VeriSign (VRSN) : Cuts to 1 STAR (strong sell) from 3 STARS (hold)
Analyst: Scott Kessler
VeriSign indicates preliminary non-GAAP third quarter earnings per share (EPS) of $0.24 vs. $0.27, in line with our estimate, which reflects $0.05 in projected option expense. VeriSign provides only preliminary EPS because of ongoing options backdating issues. After its sizable acquisition efforts since mid-2004, we think the company is somewhat unfocused and inefficient. We also see notable risks associated with backdating that are not reflected in the share price. Until these matters are resolved, we do not expect material buyback activity. We are cutting our target price to $18 from $21 on revised peer analysis.
3M (MMM): Cuts to 3 STARS (hold) from 4 STARS (buy)
Analyst: Anthony Fiore-CFA
Third quarter EPS of $1.17 vs. $1.08, before one-time items, is above our $1.15 estimate. Sales rose 8.8%, with organic volume growth, acquisitions, and currency contributing 6.5%, 1.7%, and 1.5%, respectively, but pricing reducing growth by 0.9%. We view strong rebound in profitability in the Display & Graphics business as encouraging evidence that 3M is making progress on improving its manufacturing process. We are raising our 2006 and 2007 EPS estimates by $0.05 each, to $4.50 and $5.05, respectively. Our 12-month target price rises to $84 from $80.

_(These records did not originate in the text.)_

(** C2, as the code has it.  Every operation of the orders resource
    delivers exactly one outcome, one result or one error, except that
    [get], [update] and [cancel], called with an id that lacks the prefix
    and with a callback in the callback position, deliver the validation
    error to the callback and then reject the returned promise with a
    second error.  Nothing is said of [get] and [cancel] called with such
    an id and the callback in the params position. *)
Theorem Orders_outcomes
    (createError : value → value) (Order : ModelClass) (w : world)
    (id : string) (params : value) (cb : option callback) :
  let orders := base createError Order in
  let invalid := createError Orders.invalid_id in
  let shifted := Orders.using_callbacks params cb in
  let plain := bool_decide (is_Some cb) in
  let bad_id := startsWith id (resourcePrefix Order) = false in
  let twice := bad_id ∧ is_Some cb in
  let in_params := bad_id ∧ cb = None ∧ is_function params = true in
  let checked sigs :=
    (twice ∧ delivers_twice invalid sigs) ∨ (¬ twice ∧ single_outcome sigs) in
  single_outcome (signals plain (run (Orders.create orders params cb) w))
  ∧ single_outcome (signals shifted (run (Orders.list orders params cb) w))
  ∧ (in_params ∨ checked (signals shifted (run (Orders.get orders Order id params cb) w)))
  ∧ checked (signals plain (run (Orders.update orders Order id params cb) w))
  ∧ (in_params ∨ checked (signals shifted (run (Orders.cancel orders Order id params cb) w))).
Proof.
  intros orders invalid shifted plain bad_id twice in_params checked.
  subst orders invalid shifted plain bad_id twice in_params checked.
  pose proof (using_callbacks_cb_of params cb) as Hshift.
  split; [apply round_trip_single|].
  split; [rewrite list_delegates, Hshift; apply round_trip_single|].
  split; [right; rewrite get_delegates; by apply checked_outcomes|].
  split; [by apply checked_outcomes|].
  right. rewrite cancel_delegates. by apply checked_outcomes.
Qed.
Lemma pop_starts_the_task_witness :
  run (take 4 example_ops) newPRQ = Some example_before_pop
  ∧ Pop example_before_pop = Some (Some 0%nat, example_after_pop)
  ∧ ∃ t P', heap example_before_pop !! 0%nat = Some t
      ∧ partners example_after_pop !! Target t = Some P'
      ∧ Key (Entry t) ∈ activeBlocks P'.
Proof.
  assert (H : run (take 4 example_ops) newPRQ = Some example_before_pop)
    by (vm_compute; reflexivity).
  assert (Hlen : Z.of_nat (length (take 4 example_ops)) < GoInt.maxInt)
    by (vm_compute; reflexivity).
  assert (Hpop : Pop example_before_pop = Some (Some 0%nat, example_after_pop))
    by (vm_compute; reflexivity).
  split; [exact H|]. split; [exact Hpop|].
  destruct (pop_starts_the_task _ _ _ _ H Hlen Hpop)
    as (t & P & P' & Ht & _ & HP' & Hin & _).
  exists t, P'. done.
Defined.

(** C8: a [TaskDone] whose decrement leaves the active count negative
    panics, whatever the partner; and a sequence of [StartTask] and
    [TaskDone] calls on a new partner in which every [TaskDone] has a
    [StartTask] of its own before it never panics and leaves an active
    count that is the number of tasks still running, hence not negative
    (a sequence with a [TaskDone] too many panics). *)
Theorem TaskDone_traps_below_zero :
  (∀ P k, GoInt.sub (active P) 1 < 0 → TaskDone P k = None)
  ∧ (∀ P k, GoInt.minInt < active P ≤ 0 → TaskDone P k = None)
  ∧ (∀ cs m, outstanding 0 cs = Some m →
       Z.of_nat (length cs) ≤ GoInt.maxInt →
       ∃ P', partner_run cs newActivePartner = Some P'
             ∧ active P' = Z.of_nat m ∧ 0 ≤ active P')
  ∧ (∀ cs, outstanding 0 cs = None →
       Z.of_nat (length cs) ≤ GoInt.maxInt →
       partner_run cs newActivePartner = None).
Proof.
  split_and!.
  - intros P k Hneg. unfold TaskDone.
    apply Z.ltb_lt in Hneg. by rewrite Hneg.
  - intros P k Ha. unfold TaskDone, GoInt.sub.
    rewrite wrap_id by (unfold GoInt.minInt, GoInt.maxInt in *; lia).
    destruct (active P - 1 <? 0) eqn:Hlt; [done|].
    apply Z.ltb_ge in Hlt. lia.
  - intros cs m Hout Hlen.
    pose proof (partner_run_outstanding cs newActivePartner 0 eq_refl) as H.
    rewrite Hout in H. destruct H as (P' & Hrun & Ha); [simpl; lia|].
    exists P'. split_and!; [done..|lia].
  - intros cs Hout Hlen.
    pose proof (partner_run_outstanding cs newActivePartner 0 eq_refl) as H.
    rewrite Hout in H. apply H. simpl. lia.
Qed.

Lemma TaskDone_traps_below_zero_witness :
  TaskDone newActivePartner "k" = None
  ∧ ∃ P', partner_run [CallStartTask "a"; CallStartTask "b"; CallTaskDone "a"]
            newActivePartner = Some P'
          ∧ active P' = 1.
Proof.
  destruct TaskDone_traps_below_zero as (Htrap & _ & Hrun & _).
  split.
  - apply Htrap. vm_compute. reflexivity.
  - destruct (Hrun [CallStartTask "a"; CallStartTask "b"; CallTaskDone "a"] 1%nat)
      as (P' & HP' & Ha & _); [reflexivity|unfold GoInt.maxInt; simpl; lia|].
    exists P'. done.
Defined.

(** C9: in a state reached by a run, when the task filed for a (peer, key)
    is trashed and still queued, a [Push] for that peer and key changes
    nothing but the priority of that task (and its place in the task
    queue of the peer): the task stays trashed, no task is created, the
    pending count of the peer is as before.  No later [Pop] ever yields
    that task, and as long as no new [Push] is filed under the same key,
    no [Pop] yields any task of that peer and key. *)
Theorem repush_of_trashed_task_is_dropped
    (ops : list op) (tl : prq) (l : nat) (t : peerRequestTask)
    (entry : wantlist.Entry) (now : Z) :
  run ops newPRQ = Some tl →
  taskMap tl !! task_Key t = Some l → heap tl !! l = Some t →
  trash t = true → Key entry = Key (Entry t) →
  let tl1 := Push tl entry (Target t) now in
  let h := <[l := set_Priority (Priority entry) t]> (heap tl) in
  (∃ P, partners tl !! Target t = Some P
     ∧ tl1 = {| pQueue := pQueue tl; taskMap := taskMap tl;
                partners :=
                  <[Target t := set_taskQueue
                                  (pq.Update (taskCmp h) l (taskQueue P)) P]>
                    (partners tl);
                heap := h; next := next tl |})
  ∧ trash (set_Priority (Priority entry) t) = true
  ∧ (∀ ops2 outs tl2, exec ops2 tl1 = Some (outs, tl2) → l ∉ outs)
  ∧ (∀ ops2 outs tl2, no_push (task_Key t) ops2 →
       exec ops2 tl1 = Some (outs, tl2) →
       ∀ l' t', l' ∈ outs → heap tl2 !! l' = Some t' →
         ¬ (Target t' = Target t ∧ Key (Entry t') = Key (Entry t))).
Proof.
  intros Hrun Hm Ht Htr Hk tl1 h.
  pose proof (run_wf _ _ _ newPRQ_wf Hrun) as Hwf.
  destruct (wf_map _ _ _ (wf_tasks _ Hwf) _ _ Hm) as (t0 & P & Ht0 & _ & HP & _).
  assert (t0 = t) as -> by congruence.
  assert (Hh : alter (set_Priority (Priority entry)) l (heap tl) = h).
  { subst h. apply map_eq. intros i. destruct (decide (l = i)) as [->|Hne].
    - by rewrite lookup_alter_eq, lookup_insert_eq, Ht.
    - by rewrite lookup_alter_ne, lookup_insert_ne. }
  assert (Heq : tl1 = {| pQueue := pQueue tl; taskMap := taskMap tl;
           partners :=
             <[Target t := set_taskQueue
                             (pq.Update (taskCmp h) l (taskQueue P)) P]>
               (partners tl);
           heap := h; next := next tl |}).
  { subst tl1. erewrite Push_existing; [|done|].
    - simpl. by rewrite Hh.
    - unfold task_Key in Hm. by rewrite Hk. }
  assert (Hl : (l < next tl)%nat) by (apply (wf_next _ Hwf); eauto).
  split_and!; [by exists P|done| |].
  - intros ops2 outs tl2 He.
    eapply (exec_never_yields_trashed ops2 tl1); [| | |done].
    + by rewrite Heq.
    + rewrite Heq. simpl. apply lookup_insert_eq.
    + done.
  - intros ops2 outs tl2 Hno He l' t' Hl' Ht' [HT HK].
    destruct (exec_key_dead ops2 tl1 outs tl2 (task_Key t)) with (l := l')
      as (t'' & Ht'' & Hne); [by apply Push_wf| |done..|].
    + intros l0 Hl0. rewrite Heq in Hl0 |- *. simpl in *.
      assert (l0 = l) as -> by congruence.
      eexists. split; [apply lookup_insert_eq|done].
    + assert (t'' = t') as -> by congruence.
      apply Hne. unfold task_Key. by rewrite HT, HK.
Qed.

Phelps Dodge (PD) : Cuts to 3 STARS (hold) from 4 STARS (buy)
Analyst: Leo Larkin
Our downgrade is based on valuation. We continue to estimate EPS of $11.10 for 2006 but have increased our 2007 EPS estimate to $10.00 from $8.25 on a more optimistic outlook for the copper price. We believe that the copper price in 2007 will decline by less than we originally expected given continued tight metal exchange inventories and flat mine production. Consequently, less robust demand may not have as much of a negative impact as we expected. On our higher EPS estimate for 2007, we are raising our 12-month target price to $110 from $92.
Google (GOOG): Reiterates 4 STARS (buy)
Analyst: Scott Kessler
Google posts third-quarter earnings per share of $2.36, vs. $1.32 a year ago, well above our estimate of $1.99. Revenues rose 70%, in line with our forecast, paced by Google's websites. Gross margin benefited from a related more favorable revenue mix, and was the highest since the second quarter of 2003. Based on our view of a more positive margin outlook, we are raising our EPS estimates for 2006 to $8.83 from $8.26, and 2007 to $10.62 from $10.20. Following revised discounted cash flow (DCF) and peer considerations, we are raising our 12-month target price to $500 from $435. We think Google has strong momentum as the important holiday shopping season approaches.
Universal Health Services (UHS): Downgrades to 1 STAR (strong sell) from 3 STARS (hold)
Analyst: Cameron Lavey
We think industry trends in uncompensated care are deteriorating. Bad debt expense has already been at historic highs and we do not see any near-term improvements. UHS shares are trading at a premium to peers on a p-e basis, and we do not think such a premium is warranted. With its concentration of facilities in Texas, we think UHS has more exposure to the uninsured population than peers. We are lowering our 2006 EPS estimate by 10 cents to $2.70 and 2007's by 5 cents to $2.95. Our 12-month target price falls by $13 to $47, 16 times our 2007 estimate and slightly above peers.
VF Corp. (VFC): Upgrades to 4 STARS (buy) from 3 STARS (hold)
Analyst: Marie Driscoll, CFA
We see VF Corp.'s denim, outdoor and intimates continuing to build momentum in 2007 and 2008, producing above-industry-average sales and earnings growth. The company beat our third-quarter EPS estimate of $1.67, posting $1.75 vs. $1.61, on a 12% sales rise compared with our 6% forecast, and a tax rate decline of 180 basis points that offset a 100 basis points increase in selling, general, and administrative (SG&A) costs to support brands and grow retail presence. Operating margins declined 80 basis points to 15.2%. We are boosting our 2006 and 2007 EPS estimates to $5.10 and $5.70, from $5.00 and $5.50, and our target price by $18 to $88, using peer based 15.4 times our 2007 estimate.